EXERCISE INSTRUCTIONS
All entries must be set down once more, precisely as given.

Dataset entries
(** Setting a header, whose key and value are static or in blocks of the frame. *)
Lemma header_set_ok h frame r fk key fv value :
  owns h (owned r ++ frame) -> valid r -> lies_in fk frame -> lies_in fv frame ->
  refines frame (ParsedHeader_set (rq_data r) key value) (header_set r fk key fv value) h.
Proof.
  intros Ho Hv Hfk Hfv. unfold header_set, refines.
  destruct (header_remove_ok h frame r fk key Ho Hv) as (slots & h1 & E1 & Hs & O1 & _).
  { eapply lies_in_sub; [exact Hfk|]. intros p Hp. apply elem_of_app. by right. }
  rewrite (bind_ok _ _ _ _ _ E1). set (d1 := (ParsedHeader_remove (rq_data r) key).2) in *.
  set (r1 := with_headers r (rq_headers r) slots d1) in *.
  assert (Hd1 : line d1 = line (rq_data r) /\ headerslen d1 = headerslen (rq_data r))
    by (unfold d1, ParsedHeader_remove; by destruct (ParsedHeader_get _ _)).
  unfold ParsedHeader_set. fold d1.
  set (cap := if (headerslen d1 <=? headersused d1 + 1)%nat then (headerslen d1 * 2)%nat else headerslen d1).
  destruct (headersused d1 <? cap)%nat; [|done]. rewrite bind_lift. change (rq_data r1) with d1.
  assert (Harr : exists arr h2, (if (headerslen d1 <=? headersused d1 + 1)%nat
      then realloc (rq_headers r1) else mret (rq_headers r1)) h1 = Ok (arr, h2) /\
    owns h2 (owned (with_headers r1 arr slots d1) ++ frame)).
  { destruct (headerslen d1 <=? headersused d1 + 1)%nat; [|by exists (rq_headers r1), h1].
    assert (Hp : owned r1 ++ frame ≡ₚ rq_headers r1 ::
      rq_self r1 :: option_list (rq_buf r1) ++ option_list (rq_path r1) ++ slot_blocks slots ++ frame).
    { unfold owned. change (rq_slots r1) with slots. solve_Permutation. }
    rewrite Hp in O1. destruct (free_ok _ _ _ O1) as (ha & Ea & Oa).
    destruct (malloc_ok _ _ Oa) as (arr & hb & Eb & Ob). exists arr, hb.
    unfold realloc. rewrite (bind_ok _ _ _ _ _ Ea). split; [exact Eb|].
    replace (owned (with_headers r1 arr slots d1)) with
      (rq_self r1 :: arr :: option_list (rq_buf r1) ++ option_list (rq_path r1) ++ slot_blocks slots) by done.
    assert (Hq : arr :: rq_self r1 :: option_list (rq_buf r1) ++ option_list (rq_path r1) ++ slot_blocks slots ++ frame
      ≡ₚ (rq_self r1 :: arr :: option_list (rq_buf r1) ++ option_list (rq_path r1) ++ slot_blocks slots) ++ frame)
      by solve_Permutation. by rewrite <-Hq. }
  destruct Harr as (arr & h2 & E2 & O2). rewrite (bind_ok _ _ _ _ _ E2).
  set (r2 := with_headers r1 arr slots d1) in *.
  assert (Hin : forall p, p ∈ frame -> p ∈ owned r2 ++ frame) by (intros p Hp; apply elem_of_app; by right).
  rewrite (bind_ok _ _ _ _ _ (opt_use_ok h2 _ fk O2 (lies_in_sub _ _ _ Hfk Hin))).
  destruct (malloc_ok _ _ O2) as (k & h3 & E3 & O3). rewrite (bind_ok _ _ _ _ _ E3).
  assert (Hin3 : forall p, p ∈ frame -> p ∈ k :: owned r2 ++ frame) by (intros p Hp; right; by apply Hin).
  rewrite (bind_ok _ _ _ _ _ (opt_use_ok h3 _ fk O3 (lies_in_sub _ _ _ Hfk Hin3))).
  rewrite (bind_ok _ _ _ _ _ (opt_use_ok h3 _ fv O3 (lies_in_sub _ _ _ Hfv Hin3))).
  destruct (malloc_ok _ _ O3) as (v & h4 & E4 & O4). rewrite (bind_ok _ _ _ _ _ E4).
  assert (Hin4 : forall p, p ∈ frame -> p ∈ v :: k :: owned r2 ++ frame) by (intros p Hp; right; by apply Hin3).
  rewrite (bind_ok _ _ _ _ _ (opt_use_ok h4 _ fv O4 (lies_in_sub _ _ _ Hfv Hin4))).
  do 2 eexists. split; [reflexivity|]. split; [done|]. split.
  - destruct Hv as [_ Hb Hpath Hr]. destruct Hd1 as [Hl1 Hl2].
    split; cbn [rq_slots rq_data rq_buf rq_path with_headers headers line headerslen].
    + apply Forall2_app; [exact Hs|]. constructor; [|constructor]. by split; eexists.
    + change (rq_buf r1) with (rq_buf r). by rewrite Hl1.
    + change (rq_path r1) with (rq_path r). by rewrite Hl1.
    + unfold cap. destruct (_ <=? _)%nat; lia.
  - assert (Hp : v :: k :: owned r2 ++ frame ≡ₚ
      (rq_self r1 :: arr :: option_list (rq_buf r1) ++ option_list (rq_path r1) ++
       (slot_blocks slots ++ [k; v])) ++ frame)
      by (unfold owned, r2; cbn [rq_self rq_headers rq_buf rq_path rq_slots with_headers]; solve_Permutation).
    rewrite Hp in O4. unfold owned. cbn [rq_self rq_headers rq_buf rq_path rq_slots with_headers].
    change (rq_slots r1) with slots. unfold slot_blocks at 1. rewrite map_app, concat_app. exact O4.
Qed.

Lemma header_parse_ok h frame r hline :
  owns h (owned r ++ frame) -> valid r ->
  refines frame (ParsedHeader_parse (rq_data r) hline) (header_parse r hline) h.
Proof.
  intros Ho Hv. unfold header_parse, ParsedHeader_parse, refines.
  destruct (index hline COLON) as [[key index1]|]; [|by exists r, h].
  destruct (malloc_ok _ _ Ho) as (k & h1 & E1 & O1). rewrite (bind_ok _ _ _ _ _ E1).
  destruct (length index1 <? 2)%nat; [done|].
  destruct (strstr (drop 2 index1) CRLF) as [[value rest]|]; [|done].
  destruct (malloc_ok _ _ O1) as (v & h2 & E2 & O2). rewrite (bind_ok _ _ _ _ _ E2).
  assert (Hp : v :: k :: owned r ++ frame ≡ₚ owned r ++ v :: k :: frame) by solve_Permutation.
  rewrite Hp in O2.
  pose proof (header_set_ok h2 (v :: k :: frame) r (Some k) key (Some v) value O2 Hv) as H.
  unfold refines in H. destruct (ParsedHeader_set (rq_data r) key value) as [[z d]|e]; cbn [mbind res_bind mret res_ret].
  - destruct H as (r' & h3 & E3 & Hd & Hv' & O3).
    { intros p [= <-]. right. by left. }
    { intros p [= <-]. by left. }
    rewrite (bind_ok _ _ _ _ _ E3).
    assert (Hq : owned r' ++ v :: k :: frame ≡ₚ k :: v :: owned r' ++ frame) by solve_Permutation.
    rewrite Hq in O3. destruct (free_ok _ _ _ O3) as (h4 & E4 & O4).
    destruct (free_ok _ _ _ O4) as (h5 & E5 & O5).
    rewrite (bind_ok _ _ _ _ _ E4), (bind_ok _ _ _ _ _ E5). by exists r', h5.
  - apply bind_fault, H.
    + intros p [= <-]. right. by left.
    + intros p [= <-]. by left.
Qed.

WRITTEN RESPONSE
(** Setting a header, whose key and value are static or in blocks of the frame. *)
Lemma header_set_ok h frame r fk key fv value :
  owns h (owned r ++ frame) -> valid r -> lies_in fk frame -> lies_in fv frame ->
  refines frame (ParsedHeader_set (rq_data r) key value) (header_set r fk key fv value) h.
Proof.
  intros Ho Hv Hfk Hfv. unfold header_set, refines.
  destruct (header_remove_ok h frame r fk key Ho Hv) as (slots & h1 & E1 & Hs & O1 & _).
  { eapply lies_in_sub; [exact Hfk|]. intros p Hp. apply elem_of_app. by right. }
  rewrite (bind_ok _ _ _ _ _ E1). set (d1 := (ParsedHeader_remove (rq_data r) key).2) in *.
  set (r1 := with_headers r (rq_headers r) slots d1) in *.
  assert (Hd1 : line d1 = line (rq_data r) /\ headerslen d1 = headerslen (rq_data r))
    by (unfold d1, ParsedHeader_remove; by destruct (ParsedHeader_get _ _)).
  unfold ParsedHeader_set. fold d1.
  set (cap := if (headerslen d1 <=? headersused d1 + 1)%nat then (headerslen d1 * 2)%nat else headerslen d1).
  destruct (headersused d1 <? cap)%nat; [|done]. rewrite bind_lift. change (rq_data r1) with d1.
  assert (Harr : exists arr h2, (if (headerslen d1 <=? headersused d1 + 1)%nat
      then realloc (rq_headers r1) else mret (rq_headers r1)) h1 = Ok (arr, h2) /\
    owns h2 (owned (with_headers r1 arr slots d1) ++ frame)).
  { destruct (headerslen d1 <=? headersused d1 + 1)%nat; [|by exists (rq_headers r1), h1].
    assert (Hp : owned r1 ++ frame ≡ₚ rq_headers r1 ::
      rq_self r1 :: option_list (rq_buf r1) ++ option_list (rq_path r1) ++ slot_blocks slots ++ frame).
    { unfold owned. change (rq_slots r1) with slots. solve_Permutation. }
    rewrite Hp in O1. destruct (free_ok _ _ _ O1) as (ha & Ea & Oa).
    destruct (malloc_ok _ _ Oa) as (arr & hb & Eb & Ob). exists arr, hb.
    unfold realloc. rewrite (bind_ok _ _ _ _ _ Ea). split; [exact Eb|].
    replace (owned (with_headers r1 arr slots d1)) with
      (rq_self r1 :: arr :: option_list (rq_buf r1) ++ option_list (rq_path r1) ++ slot_blocks slots) by done.
    assert (Hq : arr :: rq_self r1 :: option_list (rq_buf r1) ++ option_list (rq_path r1) ++ slot_blocks slots ++ frame
      ≡ₚ (rq_self r1 :: arr :: option_list (rq_buf r1) ++ option_list (rq_path r1) ++ slot_blocks slots) ++ frame)
      by solve_Permutation. by rewrite <-Hq. }
  destruct Harr as (arr & h2 & E2 & O2). rewrite (bind_ok _ _ _ _ _ E2).
  set (r2 := with_headers r1 arr slots d1) in *.
  assert (Hin : forall p, p ∈ frame -> p ∈ owned r2 ++ frame) by (intros p Hp; apply elem_of_app; by right).
  rewrite (bind_ok _ _ _ _ _ (opt_use_ok h2 _ fk O2 (lies_in_sub _ _ _ Hfk Hin))).
  destruct (malloc_ok _ _ O2) as (k & h3 & E3 & O3). rewrite (bind_ok _ _ _ _ _ E3).
  assert (Hin3 : forall p, p ∈ frame -> p ∈ k :: owned r2 ++ frame) by (intros p Hp; right; by apply Hin).
  rewrite (bind_ok _ _ _ _ _ (opt_use_ok h3 _ fk O3 (lies_in_sub _ _ _ Hfk Hin3))).
  rewrite (bind_ok _ _ _ _ _ (opt_use_ok h3 _ fv O3 (lies_in_sub _ _ _ Hfv Hin3))).
  destruct (malloc_ok _ _ O3) as (v & h4 & E4 & O4). rewrite (bind_ok _ _ _ _ _ E4).
  assert (Hin4 : forall p, p ∈ frame -> p ∈ v :: k :: owned r2 ++ frame) by (intros p Hp; right; by apply Hin3).
  rewrite (bind_ok _ _ _ _ _ (opt_use_ok h4 _ fv O4 (lies_in_sub _ _ _ Hfv Hin4))).
  do 2 eexists. split; [reflexivity|]. split; [done|]. split.
  - destruct Hv as [_ Hb Hpath Hr]. destruct Hd1 as [Hl1 Hl2].
    split; cbn [rq_slots rq_data rq_buf rq_path with_headers headers line headerslen].
    + apply Forall2_app; [exact Hs|]. constructor; [|constructor]. by split; eexists.
    + change (rq_buf r1) with (rq_buf r). by rewrite Hl1.
    + change (rq_path r1) with (rq_path r). by rewrite Hl1.
    + unfold cap. destruct (_ <=? _)%nat; lia.
  - assert (Hp : v :: k :: owned r2 ++ frame ≡ₚ
      (rq_self r1 :: arr :: option_list (rq_buf r1) ++ option_list (rq_path r1) ++
       (slot_blocks slots ++ [k; v])) ++ frame)
      by (unfold owned, r2; cbn [rq_self rq_headers rq_buf rq_path rq_slots with_headers]; solve_Permutation).
    rewrite Hp in O4. unfold owned. cbn [rq_self rq_headers rq_buf rq_path rq_slots with_headers].
    change (rq_slots r1) with slots. unfold slot_blocks at 1. rewrite map_app, concat_app. exact O4.
Qed.

Lemma header_parse_ok h frame r hline :
  owns h (owned r ++ frame) -> valid r ->
  refines frame (ParsedHeader_parse (rq_data r) hline) (header_parse r hline) h.
Proof.
  intros Ho Hv. unfold header_parse, ParsedHeader_parse, refines.
  destruct (index hline COLON) as [[key index1]|]; [|by exists r, h].
  destruct (malloc_ok _ _ Ho) as (k & h1 & E1 & O1). rewrite (bind_ok _ _ _ _ _ E1).
  destruct (length index1 <? 2)%nat; [done|].
  destruct (strstr (drop 2 index1) CRLF) as [[value rest]|]; [|done].
  destruct (malloc_ok _ _ O1) as (v & h2 & E2 & O2). rewrite (bind_ok _ _ _ _ _ E2).
  assert (Hp : v :: k :: owned r ++ frame ≡ₚ owned r ++ v :: k :: frame) by solve_Permutation.
  rewrite Hp in O2.
  pose proof (header_set_ok h2 (v :: k :: frame) r (Some k) key (Some v) value O2 Hv) as H.
  unfold refines in H. destruct (ParsedHeader_set (rq_data r) key value) as [[z d]|e]; cbn [mbind res_bind mret res_ret].
  - destruct H as (r' & h3 & E3 & Hd & Hv' & O3).
    { intros p [= <-]. right. by left. }
    { intros p [= <-]. by left. }
    rewrite (bind_ok _ _ _ _ _ E3).
    assert (Hq : owned r' ++ v :: k :: frame ≡ₚ k :: v :: owned r' ++ frame) by solve_Permutation.
    rewrite Hq in O3. destruct (free_ok _ _ _ O3) as (h4 & E4 & O4).
    destruct (free_ok _ _ _ O4) as (h5 & E5 & O5).
    rewrite (bind_ok _ _ _ _ _ E4), (bind_ok _ _ _ _ _ E5). by exists r', h5.
  - apply bind_fault, H.
    + intros p [= <-]. right. by left.
    + intros p [= <-]. by left.
Qed.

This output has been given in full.